(Data supplied)
(* ===== verification/Coordinator.v ===== *)
(** * The coordinator

    [internal/store/postgres/coordinator.go]: the claim of one dispatchable job,
    the documents it is offered under, and the loop that materializes up to a
    limit of inert assignments. *)
From stdpp Require Import pretty.
From S2P Require Import Prelude Regex Names Domain TargetSpec Kahn Graph Contract Records Url Db Tx Constraints Auth Jobs Groups GraphStore Executions.

Record assignmentCandidate := {
  ca_jobID : string;
  ca_namespaceID : string;
  ca_namespace : string;
  ca_targetID : string;
  ca_targetGenerationID : string;
  ca_targetName : string;
  ca_partition : string;
  ca_executionBackend : string;
  ca_agentID : string;
  ca_workloadDigest : string;
  ca_workloadDocument : Workload;
  ca_artifactStores : list ArtifactStoreSpec;
  ca_collectionID : string;
  ca_collectionIndex : Z;
  ca_collectionCount : Z;
  ca_collectionArrayMode : string;
  ca_collectionMaxActive : Z }.

(** ** Agent eligibility *)

(** [jsonb_array_length(COALESCE(list, '[]')) = 0 OR value IN (list)] *)
Definition unconstrained_or_in (l : list string) (value : string) : bool :=
  bool_decide (l = []) || slices_Contains l value.

Definition requirement (f : Requirements → list string) (w : Workload) : list string :=
  from_option f [] (ws_Requirements (w_Spec w)).

(** A session that is neither revoked nor expired. *)
Definition live_session (e : env) (d : db) (agentID : string) : bool :=
  existsb (λ kr : string * session_row, eqs (se_agent_id kr.2) agentID &&
    negb (is_some (se_revoked_at kr.2)) && bool_decide (transaction_timestamp e < se_expires_at kr.2))
    (map_to_list (d_sessions d)).

(** The agent of the first execution of a collection. *)
Definition array_agent (d : db) (collectionID : string) : option string :=
  (λ kr : string * execution_row, e_agent_id kr.2) <$>
  head (order_by (λ kr : string * execution_row, e_created_at kr.2) fst
    (select (λ _ x, match d_runs d !! e_run_id x with
                    | Some r => exists_row (d_jobs d) (r_job_id r) (in_collection collectionID)
                    | None => false
                    end) (d_executions d))).

(** The conditions on [candidate_agent]. *)
Definition agent_eligible (e : env) (d : db) (j : job_row) (tg : generation_row) (w : Workload)
    (collection : option collection_row) (agentID : string) (a : agent_row) : bool :=
  eqs (ag_namespace_id a) (j_namespace_id j) &&
  bool_decide (Some (ag_target_id a) = j_target_id j) &&
  bool_decide (Some (ag_target_generation_id a) = j_target_generation_id j) &&
  eqs (ag_principal_id a) (j_owner_principal_id j) &&
  eqs (ag_status a) "active" &&
  ag_accepting_assignments a &&
  match ag_last_capability_at a with
  | Some t => bool_decide (transaction_timestamp e - seconds 600 < t)
  | None => false
  end &&
  slices_Contains (ag_execution_backends a) (gen_execution_backend tg) &&
  slices_Contains (ag_runtimes a) (rt_Kind (ws_Runtime (w_Spec w))) &&
  unconstrained_or_in (requirement req_OperatingSystems w) (ag_operating_system a) &&
  unconstrained_or_in (requirement req_Architectures w) (ag_architecture a) &&
  forallb (slices_Contains (ag_capabilities a)) (requirement req_Capabilities w) &&
  live_session e d agentID &&
  match collection with
  | Some c =>
      negb (eqs (co_array_mode c) "slurm-array") ||
      eqs agentID (default agentID (j_collection_id j ≫= array_agent d))
  | None => true
  end.

(** [ORDER BY candidate_agent.created_at, candidate_agent.id LIMIT 1] *)
Definition chosen_agent (e : env) (d : db) (j : job_row) (tg : generation_row) (w : Workload)
    (collection : option collection_row) : option string :=
  fst <$> head (order_by (λ kr : string * agent_row, ag_created_at kr.2) fst
    (select (agent_eligible e d j tg w collection) (d_agents d))).

(** ** Dispatch conditions *)

(** A group row that another transaction has locked is skipped. *)
Definition unlocked {R} (e : env) (m : gmap string R) (k : option string) : option R :=
  id ← k; if row_locked e id then None else m !! id.

Definition active_in (d : db) (p : job_row → bool) : Z := count (λ j, p j && is_active j) (d_jobs d).

(** The [WHERE] clause: no recovery hold, the job waits and is wanted, and the
    namespace, collection and graph limits leave room. *)
Definition dispatchable (e : env) (d : db) (jobID : string) (j : job_row) (policy : policy_row) : bool :=
  negb (d_reconciliation_hold d) &&
  eqs (j_phase j) "accepted" && eqs (j_desired_state j) "run" &&
  bool_decide (active_in d (λ o, eqs (j_namespace_id o) (j_namespace_id j)) < po_max_active_jobs policy) &&
  match j_collection_id j with
  | None => true
  | Some c =>
      match unlocked e (d_collections d) (Some c) with
      | None => false
      | Some row => eqs (co_array_mode row) "slurm-array" ||
                    bool_decide (active_in d (in_collection c) < co_max_active row)
      end
  end &&
  match j_graph_id j with
  | None => true
  | Some g =>
      match unlocked e (d_graphs d) (Some g) with
      | None => false
      | Some row => bool_decide (active_in d (in_graph g) < gr_max_active row) && dependencies_met d jobID
      end
  end.

(** The joined row of one job, when every inner join matches. *)
Definition candidate_of (e : env) (d : db) (jobID : string) (j : job_row) :
    option (policy_row * assignmentCandidate) :=
  n ← d_namespaces d !! j_namespace_id j;
  policy ← d_policies d !! j_namespace_id j;
  targetID ← j_target_id j;
  t ← d_targets d !! targetID;
  if negb (eqs (tg_state t) "active") then None else
  generationID ← j_target_generation_id j;
  tg ← d_generations d !! generationID;
  w ← d_workload_revisions d !! (j_namespace_id j, j_workload_digest j);
  let collection := unlocked e (d_collections d) (j_collection_id j) in
  agentID ← chosen_agent e d j tg (wr_document w) collection;
  Some (policy, {|
    ca_jobID := jobID; ca_namespaceID := j_namespace_id j; ca_namespace := ns_name n;
    ca_targetID := targetID; ca_targetGenerationID := generationID;
    ca_targetName := j_placement_target j; ca_partition := default "" (j_placement_partition j);
    ca_executionBackend := gen_execution_backend tg; ca_agentID := agentID;
    ca_workloadDigest := j_workload_digest j; ca_workloadDocument := wr_document w;
    ca_artifactStores := j_resolved_artifact_stores j;
    ca_collectionID := default "" (j_collection_id j);
    ca_collectionIndex := default (-1) (j_collection_index j);
    ca_collectionCount := match j_collection_id j with
                          | None => 0
                          | Some c => count (in_collection c) (d_jobs d)
                          end;
    ca_collectionArrayMode := from_option co_array_mode "" collection;
    ca_collectionMaxActive := from_option co_max_active 0 collection |}).

(** All dispatchable candidates with their sort keys: jobs and policies that
    another transaction has locked are skipped. *)
Definition dispatch_candidates (e : env) (d : db) : list (Z * Z * Z * assignmentCandidate) :=
  kr ← map_to_list (d_jobs d);
  match candidate_of e d kr.1 kr.2 with
  | Some (policy, c) =>
      if dispatchable e d kr.1 kr.2 policy && negb (row_locked e kr.1) &&
         negb (row_locked e (j_namespace_id kr.2))
      then [(nulls_first (po_last_dispatched_at policy), j_created_at kr.2, c)] else []
  | None => []
  end.

(** [claimAssignmentCandidate] *)
Definition claimAssignmentCandidate : tx (option assignmentCandidate) := λ e d,
  Ok (snd <$> head (order_by_keys (fst : Z * Z * Z * assignmentCandidate → Z * Z * Z) (λ c, ca_jobID c.2)
                      (dispatch_candidates e d)), d).

(** ** Offers *)

Section coordinator.
Context `{Sealer}.

(** [buildAssignmentDocument] *)
Definition buildAssignmentDocument (candidate : assignmentCandidate) (runID executionID deliveryID : string) :
  result (SealedAgentAssignment * string) :=
let slurmArray :=
  if eqs (ca_collectionArrayMode candidate) "slurm-array" then
    Some {| sab_CollectionID := ca_collectionID candidate; sab_TaskIndex := ca_collectionIndex candidate;
            sab_TaskCount := ca_collectionCount candidate;
            sab_MaxParallel := ca_collectionMaxActive candidate |}
  else None in
effective ← wrap "seal effective execution" [] (SealEffectiveExecution {|
  ee_APIVersion := V1Alpha1; ee_Kind := EffectiveExecutionKind;
  ee_Metadata := {| eem_ExecutionID := executionID; eem_RunID := runID; eem_JobID := ca_jobID candidate;
                    eem_Namespace := ca_namespace candidate; eem_SlurmArray := slurmArray |};
  ee_Spec := {|
    ees_Workload := {| wb_Digest := ca_workloadDigest candidate; wb_Document := ca_workloadDocument candidate |};
    ees_Placement := {| epl_TargetID := ca_targetID candidate;
                        epl_TargetGenerationID := ca_targetGenerationID candidate;
                        epl_Target := ca_targetName candidate; epl_Partition := ca_partition candidate;
                        epl_ExecutionBackend := ca_executionBackend candidate |};
    ees_ArtifactStores := (λ s, {| asb_Name := as_Name s; asb_Version := as_Version s |}) <$>
                            ca_artifactStores candidate |} |});
assignment ← wrap "seal agent assignment" [] (SealAgentAssignment {|
  aa_APIVersion := V1Alpha1; aa_Kind := AgentAssignmentKind;
  aa_Metadata := {| aam_DeliveryID := deliveryID; aam_AgentID := ca_agentID candidate |};
  aa_Spec := {| aas_EffectiveExecutionDigest := see_Digest effective;
                aas_EffectiveExecution := see_Document effective |} |});
Ok (assignment, see_Digest effective).

(** The run, execution and assignment rows of an offer. *)
Definition insert_offer (candidate : assignmentCandidate) (runID executionID deliveryID digest : string)
  (assignment : AgentAssignment) : tx unit :=
now ← asks transaction_timestamp;
wrapT "insert run" [] (INSERT runID {|
  r_namespace_id := ca_namespaceID candidate; r_job_id := ca_jobID candidate; r_run_number := 1;
  r_phase := "assigning"; r_desired_state := "run"; r_outcome := None;
  r_created_at := now; r_updated_at := now |});;
wrapT "insert execution" [] (INSERT executionID {|
  e_namespace_id := ca_namespaceID candidate; e_run_id := runID; e_target_id := ca_targetID candidate;
  e_target_generation_id := ca_targetGenerationID candidate; e_agent_id := ca_agentID candidate;
  e_phase := "planned"; e_effective_spec_digest := digest;
  e_effective_spec := aas_EffectiveExecution (aa_Spec assignment);
  e_revision := 1; e_accepted_at := None; e_last_event_sequence := 0; e_native_id := None;
  e_outcome := None; e_process_result := None; e_native_backend := None; e_native_state := None;
  e_native_reason := None; e_native_cluster := None; e_native_observed_at := None;
  e_observation_confidence := "current"; e_confidence_updated_at := now;
  e_created_at := now; e_updated_at := now |});;
wrapT "insert assignment" [] (INSERT deliveryID {|
  a_namespace_id := ca_namespaceID candidate; a_execution_id := executionID;
  a_agent_id := ca_agentID candidate; a_state := "offered"; a_document := assignment;
  a_delivery_count := 0; a_last_delivered_at := None; a_accepted_at := None; a_rejected_at := None;
  a_rejection_code := None; a_acceptance_digest := None; a_acceptance_document := None;
  a_created_at := now |}).

(** [reconcileOneAssignment] *)
Definition reconcileOneAssignment (runID executionID deliveryID outboxID : string) : tx bool :=
now ← asks transaction_timestamp;
claimed ← claimAssignmentCandidate;
match claimed with
| None => mret false
| Some candidate =>
    '(document, digest) ← lift (buildAssignmentDocument candidate runID executionID deliveryID);
    insert_offer candidate runID executionID deliveryID digest (saa_Document document);;
    n ← wrapT "advance assigned job" [] (UPDATE (ca_jobID candidate)
      (λ j, eqs (j_phase j) "accepted" && eqs (j_desired_state j) "run")
      (λ j, j <| j_phase := "assigning"; j_revision ::= Z.succ; j_updated_at := now |>));
    reject (negb (bool_decide (n = 1))) (Errorf "assignment candidate transition was lost" []);;
    wrapT "advance namespace fairness cursor" [] (UPDATE_ (ca_namespaceID candidate) (λ _, true)
      (λ p : policy_row, p <| po_last_dispatched_at := Some now; po_updated_at := now |>));;
    wrapT "audit assignment" [] (audit_system (ca_namespaceID candidate) "assignment.offered" "execution"
      executionID [("agentId", ca_agentID candidate); ("deliveryId", deliveryID);
                   ("effectiveExecutionDigest", digest)]);;
    wrapT "insert assignment outbox event" [] (insert_outbox outboxID (ca_namespaceID candidate)
      "assignment.offered" "execution" executionID
      [("apiVersion", "jobman.control/v1alpha1"); ("kind", "AssignmentOffered");
       ("executionId", executionID); ("deliveryId", deliveryID); ("agentId", ca_agentID candidate);
       ("effectiveExecutionDigest", digest)]);;
    mret true
end.

(** One iteration: four identifiers, then the transaction. *)
Definition reconcile_iteration : tx bool :=
identifiers ← newIDs 4;
match identifiers with
| [runID; executionID; deliveryID; outboxID] =>
    wrapT "reconcile assignment" [] (reconcileOneAssignment runID executionID deliveryID outboxID)
| _ => throw (Errorf "identifiers" [])
end.

Fixpoint reconcile_loop (n : nat) (es : nat → env) (d : db) (created : Z) : Z * option error * db :=
match n with
| O => (created, None, d)
| S n =>
    match inTransaction reconcile_iteration (es n) d with
    | (Ok true, d') => reconcile_loop n es d' (created + 1)
    | (Ok false, d') => (created, None, d')
    | (Err err, d') => (created, Some err, d')
    end
end.

(** [ReconcileAssignments] *)
Definition ReconcileAssignments (limit : Z) (es : nat → env) (d : db) : Z * option error * db :=
if bool_decide (limit < 1) || bool_decide (1000 < limit) then
  (0, Some (Errorf "coordinator assignment limit must be between 1 and 1000" []), d)
else reconcile_loop (Z.to_nat limit) es d 0.
End coordinator.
(End Data supplied)
Work instruction:
Please copy the lines in the records above between the one holding "if dispatchable e" and the one holding "epl_ExecutionBackend := ca_executionBackend", inclusive, exactly and with no other line.

Output for this task:
      if dispatchable e d kr.1 kr.2 policy && negb (row_locked e kr.1) &&
         negb (row_locked e (j_namespace_id kr.2))
      then [(nulls_first (po_last_dispatched_at policy), j_created_at kr.2, c)] else []
  | None => []
  end.

(** [claimAssignmentCandidate] *)
Definition claimAssignmentCandidate : tx (option assignmentCandidate) := λ e d,
  Ok (snd <$> head (order_by_keys (fst : Z * Z * Z * assignmentCandidate → Z * Z * Z) (λ c, ca_jobID c.2)
                      (dispatch_candidates e d)), d).

(** ** Offers *)

Section coordinator.
Context `{Sealer}.

(** [buildAssignmentDocument] *)
Definition buildAssignmentDocument (candidate : assignmentCandidate) (runID executionID deliveryID : string) :
  result (SealedAgentAssignment * string) :=
let slurmArray :=
  if eqs (ca_collectionArrayMode candidate) "slurm-array" then
    Some {| sab_CollectionID := ca_collectionID candidate; sab_TaskIndex := ca_collectionIndex candidate;
            sab_TaskCount := ca_collectionCount candidate;
            sab_MaxParallel := ca_collectionMaxActive candidate |}
  else None in
effective ← wrap "seal effective execution" [] (SealEffectiveExecution {|
  ee_APIVersion := V1Alpha1; ee_Kind := EffectiveExecutionKind;
  ee_Metadata := {| eem_ExecutionID := executionID; eem_RunID := runID; eem_JobID := ca_jobID candidate;
                    eem_Namespace := ca_namespace candidate; eem_SlurmArray := slurmArray |};
  ee_Spec := {|
    ees_Workload := {| wb_Digest := ca_workloadDigest candidate; wb_Document := ca_workloadDocument candidate |};
    ees_Placement := {| epl_TargetID := ca_targetID candidate;
                        epl_TargetGenerationID := ca_targetGenerationID candidate;
                        epl_Target := ca_targetName candidate; epl_Partition := ca_partition candidate;
                        epl_ExecutionBackend := ca_executionBackend candidate |};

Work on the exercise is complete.